The extract starts with a medium shot of a woman in a
bathroom wearing a dressing gown alongside a very slow and quiet score. Already
the audience can guess that she is about to have a shower as her hair is dry
and by what she is wearing and where she is. The woman is quite young is
blonde, this is a stereotype of the usual female victims in films. She is also
on her own which outlines the fact that she is very vulnerable especially as
she is about to get into the shower. It then cuts from this shot to a high
angle close up of a toilet as the woman rips up and throws a piece of paper into
it whilst flushing it. Diegetic sound is used here to make the scene seem even
more normal and build suspense. This already brings an enigma to the extract as
the audience wonders what it was that she flushed down the toilet and why.

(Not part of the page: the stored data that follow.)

Lemma elem_registration k id info :
  (id, info) ∈ omap registration (s_threads k) ↔
  ∃ i req now s input c, serves k i req now s input c ∧ c_id c = id ∧ registered (c_waiter c) = true ∧ info = entry req now s.
Proof.
  rewrite list_elem_of_omap. split.
  - intros ([| |req now s input c] & Ht & E); [done..|]. simpl in E. destruct (registered _) eqn:Er; simplify_eq.
    apply list_elem_of_lookup in Ht as [i Hi]. by exists i, req, now, s, input, c.
  - intros (i & req & now & s & input & c & Hc & <- & Hreg & ->).
    exists (Serving req now s input c). split; [by eapply list_elem_of_lookup_2|]. simpl. by rewrite Hreg.
Qed.

Lemma snapshot_live k :
  sys_inv k → snapshot (s_registry k) ≡ₚ map_to_list (s_services k) ++ omap registration (s_threads k).
Proof.
  intros Hk. apply NoDup_Permutation; [apply NoDup_map_to_list| |].
  - apply NoDup_app. split; [apply NoDup_map_to_list|]. split.
    + intros [id info] Hs%elem_of_map_to_list (i & req & now & s & input & c & Hc & <- & _)%elem_registration.
      by rewrite (si_services _ Hk _ _ _ _ _ _ Hc) in Hs.
    + apply NoDup_omap_inj. intros i j x y [id info] Hi Hj Ex Ey.
      destruct x as [| |req now s input c]; [done..|]. destruct y as [| |req' now' s' input' c']; [done..|].
      simpl in Ex, Ey. destruct (registered (c_waiter c)), (registered (c_waiter c')); simplify_eq.
      by eapply (si_ids _ Hk).
  - intros [id info]. unfold snapshot.
    by rewrite elem_of_app, !elem_of_map_to_list, elem_registration, (si_registry _ Hk).
Qed.
(* ===== verification/SshSystem.v ===== *)
(** * The SSH connections of a keeper ([src/ssh/server.rs], [src/keeper/mod.rs])

    {!SshServer} treats the requests of one SSH connection and {!SshRelay} the
    relay of one of its sessions.  Here they run as they do in the keeper: any
    number of connections, each with its own handler, the relays of all the
    sessions they started, which outlive their connection, and beside them the
    rest of the keeper, {!KeeperSystem}.  The kernel hands out the process ids
    of both kinds of session: the children of SSH sessions are the processes
    {!KeeperSystem} knows as foreign. *)

From S2P Require Import Prelude Protocol Registry Session Connection Exec Services KeeperMain KeeperSystem SshServer SshRelay.
(* ===== verification/Descriptors.v ===== *)
(** * Descriptors across processes, and the terminal
    ([src/lifecycle/up.rs], [src/proxy/mod.rs], [src/keeper/session.rs], [src/keeper/pty.rs], [src/exec.rs])

    Which descriptors a process starts with is decided by the close-on-exec flag
    of each one its parent holds.  The chain is modelled from the process that
    runs [up] over the egress proxy and the keeper to the child of a session:
    tables of descriptors, the calls that change the flag, the forks.  The last
    part is the terminal of a [shell]. *)

From S2P Require Import Prelude Protocol Session.

#[local] Set Default Proof Using "Type".

(** ** Tables of descriptors *)

Inductive Object :=
| ControlListener | SshListener        (* the sandbox's two sockets *)
| ProxyTcp | ProxyUnix                 (* the egress proxy's *)
| LogFile | NullDevice | Pipe | PtyMasterEnd | PtySlaveEnd
| Other (name : str).                  (* whatever else a process holds *)
#[export] Instance object_eq_dec : EqDecision Object.
Proof. solve_decision. Defined.

Definition FD_CLOEXEC : Z := 1.

(** A descriptor refers to an object and has flags. *)
Abbreviation Table := (gmap Z (Object * Z)).

Definition closes_on_exec (flags : Z) : bool := Z.testbit flags 0.

(** The least descriptor not in use. *)
Definition lowest (t : Table) : Z :=
  default (Z.of_nat (size t)) (find (λ fd, bool_decide (t !! fd = None)) (seqZ 0 (Z.of_nat (size t)))).

(** A call that creates a descriptor. *)
Definition open_fd (o : Object) (flags : Z) (t : Table) : Table * Z :=
  let fd := lowest t in (<[fd := (o, flags)]> t, fd).

(** What the standard library opens. *)
Definition open_std (o : Object) (t : Table) : Table * Z := open_fd o FD_CLOEXEC t.

(** [clear_cloexec] (up.rs) and [set_cloexec] (pty.rs): [F_GETFD], then [F_SETFD]. *)
Definition clear_cloexec (fd : Z) (t : Table) : result str Table :=
  match t !! fd with
  | None => Err ("EBADF" : str)
  | Some (o, flags) => Ok (<[fd := (o, Z.land flags (Z.lnot FD_CLOEXEC))]> t)
  end.
Definition set_cloexec (fd : Z) (t : Table) : result str Table :=
  match t !! fd with
  | None => Err ("EBADF" : str)
  | Some (o, flags) => Ok (<[fd := (o, Z.lor flags FD_CLOEXEC)]> t)
  end.

(** [execve]. *)
Definition exec_table (t : Table) : Table := filter (λ e, closes_on_exec e.2.2 = false) t.

(** The calls of a [pre_exec] closure that touch descriptors. *)
Definition pre_exec_step (t : Table) (c : PreExec) : Table :=
  match c with
  | Dup2 fd target =>
      if decide (fd = target) then t
      else match t !! fd with Some (o, _) => <[target := (o, 0%Z)]> t | None => t end
  | CloseFd fd => delete fd t
  | _ => t
  end.

(** [Command::spawn]: a fork, the three standard descriptors, the closure, the
    exec. *)
Definition spawn_child (stdin stdout stderr : Object) (pre : list PreExec) (t : Table) : Table :=
  exec_table (foldl pre_exec_step (<[2%Z := (stderr, 0%Z)]> (<[1%Z := (stdout, 0%Z)]> (<[0%Z := (stdin, 0%Z)]> t))) pre).

(** ** The process that runs [up] *)

(** [proxy::spawn]: its own table afterwards (both listeners stay open, they
    are forgotten) and that of the proxy. *)
Definition proxy_spawn_fds (t : Table) : result str (Table * Table) :=
  let '(t, tcp) := open_std ProxyTcp t in
  t ← clear_cloexec tcp t;
  let '(t, unix) := open_std ProxyUnix t in
  t ← clear_cloexec unix t;
  let '(t_log, _) := open_std LogFile t in
  Ok (t, spawn_child NullDevice LogFile LogFile [Setsid] t_log).

(** [up_process] and [spawn_keeper]: the same, with the two descriptors named
    in the keeper's arguments. *)
Definition keeper_spawn_fds (t : Table) : result str (Table * Table * Z * Z) :=
  let '(t, fd) := open_std ControlListener t in
  t ← clear_cloexec fd t;
  let '(t, ssh_fd) := open_std SshListener t in
  t ← clear_cloexec ssh_fd t;
  let '(t_log, _) := open_std LogFile t in
  Ok (t, spawn_child NullDevice LogFile LogFile [Setsid] t_log, fd, ssh_fd).

(** [up]: the proxy, when this [up] starts one, before the keeper. *)
Definition up_fds (starts_proxy : bool) (t : Table) : result str (Table * Z * Z) :=
  t ← (if starts_proxy then '(t, _) ← proxy_spawn_fds t; Ok t else Ok t);
  '(_, keeper, fd, ssh_fd) ← keeper_spawn_fds t;
  Ok (keeper, fd, ssh_fd).

(** ** The keeper *)

(** [spawn_piped]: the pipes are the standard library's. *)
Definition piped_child (req : SpawnRequest) (t : Table) : Table :=
  spawn_child Pipe Pipe Pipe (pre_exec (piped_command req)) t.

(** The child of [spawn_pty]. *)
Definition pty_child (req : SpawnRequest) (slave_fd : Z) (t : Table) : Table :=
  spawn_child NullDevice NullDevice NullDevice (pre_exec (pty_command req slave_fd)) t.

(** Where the thread of a session is in [spawn]: before it; in [open_pty],
    whose two descriptors are created without the flag and get it one after the
    other; cloning the master; past it. *)
Inductive SpawnPhase :=
| Starting
| Opened (master_fd slave_fd : Z)
| MasterSet (master_fd slave_fd : Z)
| BothSet (master_fd slave_fd : Z) (clones : nat)
| Past.

(** The descriptors the keeper holds while it runs, and its threads in
    [spawn]; one table for all of them. *)
Record KeeperFds := { kf_table : Table; kf_spawns : list (SpawnRequest * SpawnPhase) }.
Definition kf_new (t : Table) : KeeperFds := {| kf_table := t; kf_spawns := [] |}.

Definition owned (ph : SpawnPhase) : list Z :=
  match ph with Opened m s | MasterSet m s | BothSet m s _ => [m; s] | Starting | Past => [] end.

Definition set_phase (i : nat) (req : SpawnRequest) (ph : SpawnPhase) (t : Table) (k : KeeperFds) : KeeperFds :=
  {| kf_table := t; kf_spawns := <[i := (req, ph)]> (kf_spawns k) |}.

Section keeper_fds.
(** What the keeper started with. *)
Context (start : Table).

(** One call of one thread.  What the standard library opens (connections,
    pipes, clones) has the flag from the start; nobody closes what the keeper
    started with, or what a thread in [open_pty] holds. *)
Inductive kf_step (k : KeeperFds) : KeeperFds → Prop :=
| kf_open o : kf_step k {| kf_table := (open_std o (kf_table k)).1; kf_spawns := kf_spawns k |}
| kf_close fd :
    start !! fd = None → (∀ i req ph, kf_spawns k !! i = Some (req, ph) → fd ∉ owned ph) →
    kf_step k {| kf_table := delete fd (kf_table k); kf_spawns := kf_spawns k |}
| kf_begin req : kf_step k {| kf_table := kf_table k; kf_spawns := kf_spawns k ++ [(req, Starting)] |}
| kf_openpty i req size :
    kf_spawns k !! i = Some (req, Starting) → pty req = Some size →
    let '(t, master_fd) := open_fd PtyMasterEnd 0 (kf_table k) in
    let '(t, slave_fd) := open_fd PtySlaveEnd 0 t in
    kf_step k (set_phase i req (Opened master_fd slave_fd) t k)
| kf_set_master i req m s t :
    kf_spawns k !! i = Some (req, Opened m s) → set_cloexec m (kf_table k) = Ok t → kf_step k (set_phase i req (MasterSet m s) t k)
| kf_set_slave i req m s t :
    kf_spawns k !! i = Some (req, MasterSet m s) → set_cloexec s (kf_table k) = Ok t → kf_step k (set_phase i req (BothSet m s 0) t k)
| kf_clone i req m s n :
    kf_spawns k !! i = Some (req, BothSet m s n) → n < 2 →
    kf_step k (set_phase i req (BothSet m s (S n)) (open_std PtyMasterEnd (kf_table k)).1 k)
(* the child was started, or it could not be; the descriptors can be closed from here on *)
| kf_past i req ph :
    kf_spawns k !! i = Some (req, ph) → (match ph with Starting | BothSet _ _ _ => True | _ => False end) →
    kf_step k (set_phase i req Past (kf_table k) k).
End keeper_fds.

(** The child thread [i] starts now. *)
Definition session_child (k : KeeperFds) (i : nat) : option Table :=
  match kf_spawns k !! i with
  | Some (req, Starting) => match pty req with None => Some (piped_child req (kf_table k)) | Some _ => None end
  | Some (req, BothSet _ s n) => if (n =? 2)%nat then Some (pty_child req s (kf_table k)) else None
  | _ => None
  end.

(** A descriptor of a terminal that has no flag yet. *)
Definition in_window (ph : SpawnPhase) (fd : Z) (o : Object) : Prop :=
  match ph with
  | Opened m s => (fd = m ∧ o = PtyMasterEnd) ∨ (fd = s ∧ o = PtySlaveEnd)
  | MasterSet m s => fd = s ∧ o = PtySlaveEnd
  | _ => False
  end.

(** The table of a process begins with the three standard descriptors: the
    runtime of the language opens them when they are closed. *)
Definition has_stdio (t : Table) : Prop := is_Some (t !! 0%Z) ∧ is_Some (t !! 1%Z) ∧ is_Some (t !! 2%Z).

(** ** Lemmas: the flag *)

Lemma clear_cloexec_flag flags : closes_on_exec (Z.land flags (Z.lnot FD_CLOEXEC)) = false.
Proof. unfold closes_on_exec. rewrite Z.land_spec, Z.lnot_spec by lia. by rewrite andb_false_r. Qed.

Lemma set_cloexec_flag flags : closes_on_exec (Z.lor flags FD_CLOEXEC) = true.
Proof. unfold closes_on_exec. rewrite Z.lor_spec. by rewrite orb_true_r. Qed.

(** The other flags are left alone, and the two calls undo each other. *)
Lemma cloexec_other_flags flags n :
  (0 < n)%Z → Z.testbit (Z.land flags (Z.lnot FD_CLOEXEC)) n = Z.testbit flags n ∧
            Z.testbit (Z.lor flags FD_CLOEXEC) n = Z.testbit flags n.
Proof.
  intros Hn. rewrite Z.land_spec, Z.lnot_spec, Z.lor_spec by lia.
  assert (Z.testbit FD_CLOEXEC n = false) as ->; [|by rewrite andb_true_r, orb_false_r].
  apply Z.bits_above_log2; [done|]. simpl. lia.
Qed.

(** ** Lemmas: tables *)

Lemma lowest_fresh t : t !! lowest t = None ∧ (0 ≤ lowest t)%Z.
Proof.
  unfold lowest. destruct (find _ _) as [fd|] eqn:E; simpl.
  - apply find_some in E as [E2 E1]. apply bool_decide_eq_true in E1. apply elem_of_seqZ in E2. split; [done|lia].
  - split; [|lia]. destruct (t !! Z.of_nat (size t)) as [e|] eqn:El; [|done]. exfalso.
    assert (list_to_set (seqZ 0 (Z.of_nat (size t) + 1)) ⊆@{gset Z} dom t) as Hsub.
    { intros fd. rewrite elem_of_list_to_set, elem_of_seqZ, elem_of_dom. intros Hfd.
      destruct (decide (fd = Z.of_nat (size t))) as [->|Hne]; [by eexists|].
      pose proof (proj1 (find_none _ _) E fd) as Hf. rewrite elem_of_seqZ in Hf. specialize (Hf ltac:(lia)).
      apply bool_decide_eq_false in Hf. by apply not_eq_None_Some. }
    apply subseteq_size in Hsub. rewrite size_list_to_set, length_seqZ, size_dom in Hsub by apply NoDup_seqZ. lia.
Qed.

Lemma lowest_above t : has_stdio t → (2 < lowest t)%Z.
Proof.
  intros (H0 & H1 & H2). destruct (lowest_fresh t) as [Hn Hp].
  destruct (decide (lowest t = 0%Z)) as [E|]; [rewrite E in Hn; by rewrite Hn in H0; destruct H0|].
  destruct (decide (lowest t = 1%Z)) as [E|]; [rewrite E in Hn; by rewrite Hn in H1; destruct H1|].
  destruct (decide (lowest t = 2%Z)) as [E|]; [rewrite E in Hn; by rewrite Hn in H2; destruct H2|]. lia.
Qed.

Lemma has_stdio_insert t fd e : has_stdio t → has_stdio (<[fd := e]> t).
Proof.
  intros (H0 & H1 & H2). unfold has_stdio. rewrite !lookup_insert_is_Some'. auto.
Qed.

(** A listener that crosses the exec: opened, then its flag cleared. *)
Definition listen (o : Object) (t : Table) : Table := <[lowest t := (o, 0%Z)]> t.

Lemma open_clear o t : clear_cloexec (lowest t) (<[lowest t := (o, FD_CLOEXEC)]> t) = Ok (listen o t).
Proof. unfold clear_cloexec. rewrite lookup_insert_eq. unfold listen. by rewrite insert_insert_eq. Qed.

Lemma has_stdio_listen o t : has_stdio t → has_stdio (listen o t).
Proof. apply has_stdio_insert. Qed.

Lemma listen_self o t : listen o t !! lowest t = Some (o, 0%Z).
Proof. apply lookup_insert_eq. Qed.

Lemma listen_keeps o t fd e : t !! fd = Some e → listen o t !! fd = Some e.
Proof.
  intros E. unfold listen. rewrite lookup_insert_ne; [done|]. intros <-. by rewrite (proj1 (lowest_fresh t)) in E.
Qed.

Lemma listen_inv o t fd e : listen o t !! fd = Some e → e = (o, 0%Z) ∨ t !! fd = Some e.
Proof. unfold listen. intros [[_ <-]|[_ ?]]%lookup_insert_Some; auto. Qed.

Lemma proxy_spawn_fds_eq t :
  ∃ child, proxy_spawn_fds t = Ok (listen ProxyUnix (listen ProxyTcp t), child).
Proof.
  unfold proxy_spawn_fds, open_std, open_fd, mbind, result_bind. rewrite open_clear. cbn -[spawn_child]. rewrite open_clear.
  by eexists.
Qed.

Lemma keeper_spawn_fds_eq t :
  let t1 := listen ControlListener t in let t2 := listen SshListener t1 in
  keeper_spawn_fds t = Ok (t2, spawn_child NullDevice LogFile LogFile [Setsid] (open_std LogFile t2).1, lowest t, lowest t1).
Proof.
  unfold keeper_spawn_fds, open_std, open_fd, mbind, result_bind. rewrite open_clear. cbn -[spawn_child]. by rewrite open_clear.
Qed.
(** The usage text documents exactly the commands there are: the names that
    begin its indented lines are those [main] dispatches on, and the two that
    print something and exit; no internal entry point is among them. *)
Theorem usage_documents_commands name :
  name ∈ omap documented USAGE ↔ name ∈ COMMANDS.*1 ∨ name ∈ strs ["help"; "--version"].
Proof.
  rewrite <- elem_of_app.
  assert (Forall (λ n, n ∈ COMMANDS.*1 ++ strs ["help"; "--version"]) (omap documented USAGE)) as H1
    by (apply (bool_decide_unpack _); by vm_compute).
  assert (Forall (λ n, n ∈ omap documented USAGE) (COMMANDS.*1 ++ strs ["help"; "--version"])) as H2
    by (apply (bool_decide_unpack _); by vm_compute).
  rewrite Forall_forall in H1, H2. split; [apply H1|apply H2].
Qed.

(** The flags a text mentions. *)
Definition mentions (text flag : str) : bool :=
  existsb (λ w, bool_decide (List.filter (λ c, negb (member c (["091"; "093"]%char : str))) w = flag)) (split_on " " text).

(** Every flag the usage text shows for a command is in that command's own
    usage line, which begins with the command's name. *)
Lemma own_usage_line name c line :
  (name, c) ∈ COMMANDS → command_usage c = Some line →
  starts_with ("devcroft " ++ name ++ ": usage: devcroft " ++ name) line = true ∧
  ∀ l flag, l ∈ USAGE → documented l = Some name → flag ∈ documented_flags l → mentions line flag = true.
Proof.
  assert (Forall (λ e : str * Command, match command_usage e.2 with
    | Some line => starts_with ("devcroft " ++ e.1 ++ ": usage: devcroft " ++ e.1) line = true ∧
        Forall (λ l, documented l = Some e.1 → Forall (λ flag, mentions line flag = true) (documented_flags l)) USAGE
    | None => True end) COMMANDS) as Hall.
  { repeat (constructor; [first [exact I|split; [by vm_compute|apply (bool_decide_unpack _); by vm_compute]]|]). constructor. }
  intros Hin Hu. rewrite Forall_forall in Hall. specialize (Hall _ Hin). cbn [fst snd] in Hall. rewrite Hu in Hall.
  destruct Hall as [Hs Hf]. split; [done|]. intros l flag Hl Hd Hflag.
  rewrite Forall_forall in Hf. specialize (Hf l Hl Hd). rewrite Forall_forall in Hf. by apply Hf.
Qed.

Lemma table_get_none {V} (t : list (str * V)) k : table_get t k = None → k ∉ t.*1.
Proof.
  unfold table_get. intros E (e & -> & He)%list_elem_of_fmap. revert E. induction t as [|e' t IH]; [by apply not_elem_of_nil in He|].
  cbn. case_bool_decide as Hk; [done|]. apply IH. apply elem_of_cons in He as [->|He]; done.
Qed.

(** [main] prints text instead of running a command exactly for the arguments
    it does not dispatch, with the exit code it returns. *)
Lemma main_text_code `{Host} `{Provider} `{Codec} {caps : Type} `{CapBuilder caps} plain version args :
  match main_text plain version args with
  | Some (_, code) => (∀ name rest, args = name :: rest → name ∉ COMMANDS.*1) ∧ (code = 0%Z ∨ code = 2%Z)
  | None => ∃ name rest, args = name :: rest ∧ (is_Some (table_get COMMANDS name) ∨ name ∈ HIDDEN)
  end.
Proof.
  destruct args as [|a args]; [split; [done|by right]|]. unfold main_text.
  destruct (table_get COMMANDS a) as [c|] eqn:E; [exists a, args; split; [done|by left; eexists]|].
  apply table_get_none in E. destruct (member a HIDDEN) eqn:Eh; [exists a, args; split; [done|right]; by apply member_spec|]. repeat case_match; simplify_eq; (split; [|by auto]); by intros name rest [= <- <-].
Qed.

Definition READY : str := "ready for `devcroft up`".
#[local] Set Default Proof Using "Type".

(** ** Calls *)

(** A mode as it is written. *)
Definition octal (u g o : N) : N := (u * 64 + g * 8 + o)%N.

Inductive PermCall :=
| MakeDirs (mode : N) (dirs : list str)    (* [DirBuilder] with its parents, outermost first *)
| OpenCreate (path : str)                  (* [fs::write], [File::create], [OpenOptions::create] *)
| BindSocket (path : str)
| SetMode (path : str) (mode : N)
| Unlink (path : str)
| RenameTo (from to : str)
| KeyFile (path : str) (mode : N).         (* the key crate's writer: the mode it asks for *)

Abbreviation Modes := (gmap str N).

(** What a new file gets of the mode asked for. *)
Definition masked (umask mode : N) : N := N.ldiff mode umask.

Definition create_as (mode : N) (path : str) (ms : Modes) : Modes :=
  match ms !! path with Some _ => ms | None => <[path := mode]> ms end.

Definition perm_step (umask : N) (ms : Modes) (c : PermCall) : Modes :=
  match c with
  | MakeDirs mode dirs => foldl (λ ms d, create_as (masked umask mode) d ms) ms dirs
  | OpenCreate path => create_as (masked umask (octal 6 6 6)) path ms
  | BindSocket path => <[path := masked umask (octal 7 7 7)]> ms
  | SetMode path mode => match ms !! path with Some _ => <[path := mode]> ms | None => ms end
  | Unlink path => delete path ms
  | RenameTo a b => match ms !! a with Some m => <[b := m]> (delete a ms) | None => ms end
  | KeyFile path mode => create_as (masked umask mode) path ms
  end.

Definition perm_run (umask : N) (calls : list PermCall) (ms : Modes) : Modes := foldl (perm_step umask) ms calls.

(** ** A start *)

(** The data directory and the directories above it, below the home directory. *)
Definition data_chain (home : str) : list str :=
  [path_join home ".local"; path_join home ".local/share"; path_join home DATA_SUBDIR].

(** [acquire_lifecycle_lock]. *)
Definition lock_calls (home : str) (p : StatePaths) : list PermCall :=
  [MakeDirs (octal 7 7 7) (data_chain home); OpenCreate (lifecycle_lock p)].

(** A socket of the state directory: removed, bound, restricted. *)
Definition socket_calls (path : str) : list PermCall := [Unlink path; BindSocket path; SetMode path (octal 6 0 0)].

(** [proxy::spawn] and the pidfile. *)
Definition proxy_calls (p : StatePaths) : list PermCall :=
  socket_calls (proxy_socket p) ++ [OpenCreate (proxy_log p); OpenCreate (proxy_pidfile p)].

Definition meta_calls (p : StatePaths) : list PermCall :=
  [OpenCreate (meta_tmp (meta p)); RenameTo (meta_tmp (meta p)) (meta p)].

Section start.
(** The modes the key crate asks for, of a private and of a public key. *)
Context (private_mode public_mode : N).

(** [ensure_client_keypair] on first use; [generate_host_key]. *)
Definition client_key_calls (home : str) (keys : str * str) : list PermCall :=
  [MakeDirs (octal 7 7 7) (data_chain home); KeyFile keys.1 private_mode; KeyFile keys.2 public_mode; SetMode keys.2 (octal 6 0 0)].
Definition host_key_calls (p : StatePaths) : list PermCall := [KeyFile (ssh_host_key p) private_mode].

(** What follows the creation of the state directory. *)
Definition start_calls (home : str) (p : StatePaths) (keys : str * str) (starts_proxy new_keys : bool) : list PermCall :=
  (if starts_proxy then proxy_calls p else []) ++ meta_calls p ++ [OpenCreate (profile p)]
  ++ socket_calls (socket p) ++ socket_calls (ssh_socket p)
  ++ (if new_keys then client_key_calls home keys else []) ++ host_key_calls p
  ++ [OpenCreate (log p); OpenCreate (pidfile p)].

(** [up], when the sandbox is not up. *)
Definition up_calls (home : str) (p : StatePaths) (keys : str * str) (starts_proxy new_keys : bool) : list PermCall :=
  lock_calls home p ++ MakeDirs (octal 7 0 0) (data_chain home ++ [root p]) :: start_calls home p keys starts_proxy new_keys.
End start.

(** No bit for the group or for others. *)
Definition owner_only (mode : N) : Prop := N.land mode (octal 0 7 7) = 0%N.

(** ** Lemmas *)

(** The paths whose mode a call may change. *)
Definition touched (c : PermCall) : list str :=
  match c with
  | MakeDirs _ dirs => dirs
  | OpenCreate path | BindSocket path | SetMode path _ | Unlink path | KeyFile path _ => [path]
  | RenameTo a b => [a; b]
  end.

Lemma create_as_other mode path ms x : x ≠ path → create_as mode path ms !! x = ms !! x.
Proof. intros Hx. unfold create_as. destruct (ms !! path); [done|]. by rewrite lookup_insert_ne. Qed.
(** ** Claims about the index mapping and the two loops *)

(** C1, as the code has it.  For a count [N >= 1], a target count [M >= 1]
    and a target index [k] in [[0,M)], both loops compute the position
    [p = k*N/M], the neighbour [i = floor p] and the weight [alpha = p - i].
    When [i >= N-1] the output at [k] is the last source item, whatever
    [alpha]; when [0 <= i < N-1] it is the interpolation of the items at [i]
    and [i+1] with weight [alpha].  For poses [N] is the number of poses.
    For frames [N] is the count the code uses, the announced count when it
    is positive and else the number of frames read; the statement is for a
    capture and a writer that open, a codec of four characters, and a count
    that does not exceed the number of frames read, and the last source item
    is the last frame read. *)
Theorem resamplers_follow_index_mapping (N M k : Z) :
  1 <= N -> 1 <= M -> 0 <= k < M ->
  let pos := index_position N M k in
  let i := pos_i pos in
  let alpha := pos_alpha pos in
  (pos_p pos == inject_Z (k * N) / inject_Z M)%Q /\
  i = Qfloor (pos_p pos) /\
  (alpha == pos_p pos - inject_Z i)%Q /\
  (forall poses : list Camera.mat4,
      Z.of_nat (List.length poses) = N ->
      exists out x,
        Camera.resample_poses poses M = Ok out /\
        nth_error out (Z.to_nat k) = Some x /\
        (N - 1 <= i -> nth_error poses (Z.to_nat (N - 1)) = Some x) /\
        (0 <= i < N - 1 ->
         exists a b,
           nth_error poses (Z.to_nat i) = Some a /\
           nth_error poses (Z.to_nat (i + 1)) = Some b /\
           x = CameraSpec.pose_pair a b alpha)) /\
  (forall (Frame : Type) (addWeighted : Frame -> Q -> Frame -> Q -> Frame)
          (shape : Frame -> Z * Z) (cap : Video.capture Frame)
          (input_path output_path codec : string)
          (frames : list Frame) (fps : Q),
      Video.cap_opened cap = true ->
      String.length codec = 4%nat ->
      Video.read_frames cap = Ok (frames, N, fps) ->
      N <= Z.of_nat (List.length frames) ->
      exists w x,
        Video.resample_frames addWeighted shape cap true input_path
                              output_path M codec = (Some w, Ok tt) /\
        nth_error (Video.w_frames w) (Z.to_nat k) = Some x /\
        (N - 1 <= i ->
         nth_error frames (List.length frames - 1) = Some x) /\
        (0 <= i < N - 1 ->
         exists a b,
           nth_error frames (Z.to_nat i) = Some a /\
           nth_error frames (Z.to_nat (i + 1)) = Some b /\
           x = VideoSpec.frame_pair addWeighted a b alpha)).
Proof.
  intros HN HM Hk pos i alpha.
  split; [apply index_position_p|].
  split; [apply index_position_floor|].
  split; [apply index_position_alpha|].
  split.
  - intros poses Hlen.
    assert (Hne : poses <> []) by (destruct poses; [simpl in Hlen; lia | easy]).
    destruct (resample_poses_at poses M k Hne Hk)
      as (out & x & Hout & _ & Hnth & _ & Hlast & Hpair).
    rewrite Hlen in Hlast, Hpair.
    exists out, x. repeat (split; [assumption|]).
    intros [_ Hlt]. now apply Hpair.
  - intros Frame addWeighted shape cap input_path output_path codec frames fps
           Hopen Hcodec Hread Hlen.
    destruct (resample_frames_within addWeighted shape cap input_path
                output_path M k codec frames N fps)
      as (w & x & Hres & _ & Hnth & _ & Hlast & Hpair); try assumption.
    exists w, x. repeat (split; [assumption|]).
    intros [_ Hlt]. now apply Hpair.
Qed.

From here, it cuts to a shot of her closing the door to the
bathroom which shows that she is wary- although she knows that she is alone,
she feels the need to shut the door. This is also key to the scene later on. It
then cuts from here to a medium close up of the back of her head as we see her
take off her dressing gown. There is then a panning shot of her legs steeping
into the shower then shutting the shower curtains with diegetic sound of this
action which stands out so far in the extract. This makes the audience think
that the scene seems to normal as all it is, is of a woman showering with
nothing louder than shower curtains closing, this leads the audience to think
that something will happen soon and builds tension.
There is then a medium close up of her in the shower and we
see her move as the shower turns on as we see the water fall onto her with the
diegetic sound of it. It cuts from here to a worm’s eye view of the shower hose
then back to a medium close up of the woman. It then cuts to a medium close up
from the side of her which shows her on the right of the screen with the hose
and the water coming out of it on the left. There is then a close up of the
hose from the side of it followed by another medium close up of the woman but
this time from the opposite side where we see her on the left this time and the
hose on the right. Here the 180 degree rule is purposely broken to give an
effect of showing her from different angles creating more suspense as more
there is more normal time before the expected but unknown and mysterious event occurs.
The final normal shot of the woman in the shower is one of her on the right of
the screen with the water also coming from the right, leaving a big gap on the
left of the screen where there is nothing to see but the closed shower
curtains. However, we can just about see the door behind the curtain open and a
person walk through which becomes a lot clearer as there is an inwards zoom to
this part of the screen. This provides dramatic irony as us as the audience
knows that someone is there and something is about to happen but the woman is
unaware as she is in the shower.
The curtains are then rapidly opened by the murderer and pleonastic
sounds acts with this movement as a quick, high pitched score is introduced as
they are pulled to the side. This is what the whole scene has been building up
to from the tension and suspense created by different aspects of the
extract. It then cuts to a close up of
the woman’s face as she screams followed by various shots which shows her being
stabbed in a quick cut montage full of fast editing. Throughout this whole
montage, this high pitched, quick score is still playing to add to the shock of
it and to keep it going. All of the shots of this montage are all close ups,
medium close ups or extreme close ups so that the actual killing of the woman isn’t
shown so that it remains in the thriller genre and not made into a wet horror. We
then see the murderer leave the bathroom dressed in women’s clothing which once
again is dramatic irony as we as the audience know that the murderer is a woman
but no one inside the world of the film but the murderer themselves do. However,
later on in the film we learn that this is a Red Herring as we discover that
the murderer is actually a man dressed as a woman.
After the murderer leaves, the editing slows down and so
does the score which can be described as pleonastic as it mimics her death as
her life slowly comes to an end. There is a close up of her hand as it runs
down the wall followed by a medium close up of her completely falling down the
wall to her death. We can still see and here the water running which makes the
scene seem more realistic as we see her blood run down the plug whilst mixing
with the still running water. There is a graphic match shot with the plug and
the woman’s eye as she is dead on the floor which outlines her death being
drained away as the water does as well. From the shot of the eye, the camera
tilts and zooms out to reveal that the woman for definite is dead.
The scene ends with a tracking shot bringing us to a key
prop of a newspaper on a nightstand which is another mystery as the audience
wonders what is important about it. the extract ends with a point of view shot
which I believe is from the woman’s soul looking out the window with the asynchronous
sound of her son screaming as he finds her body.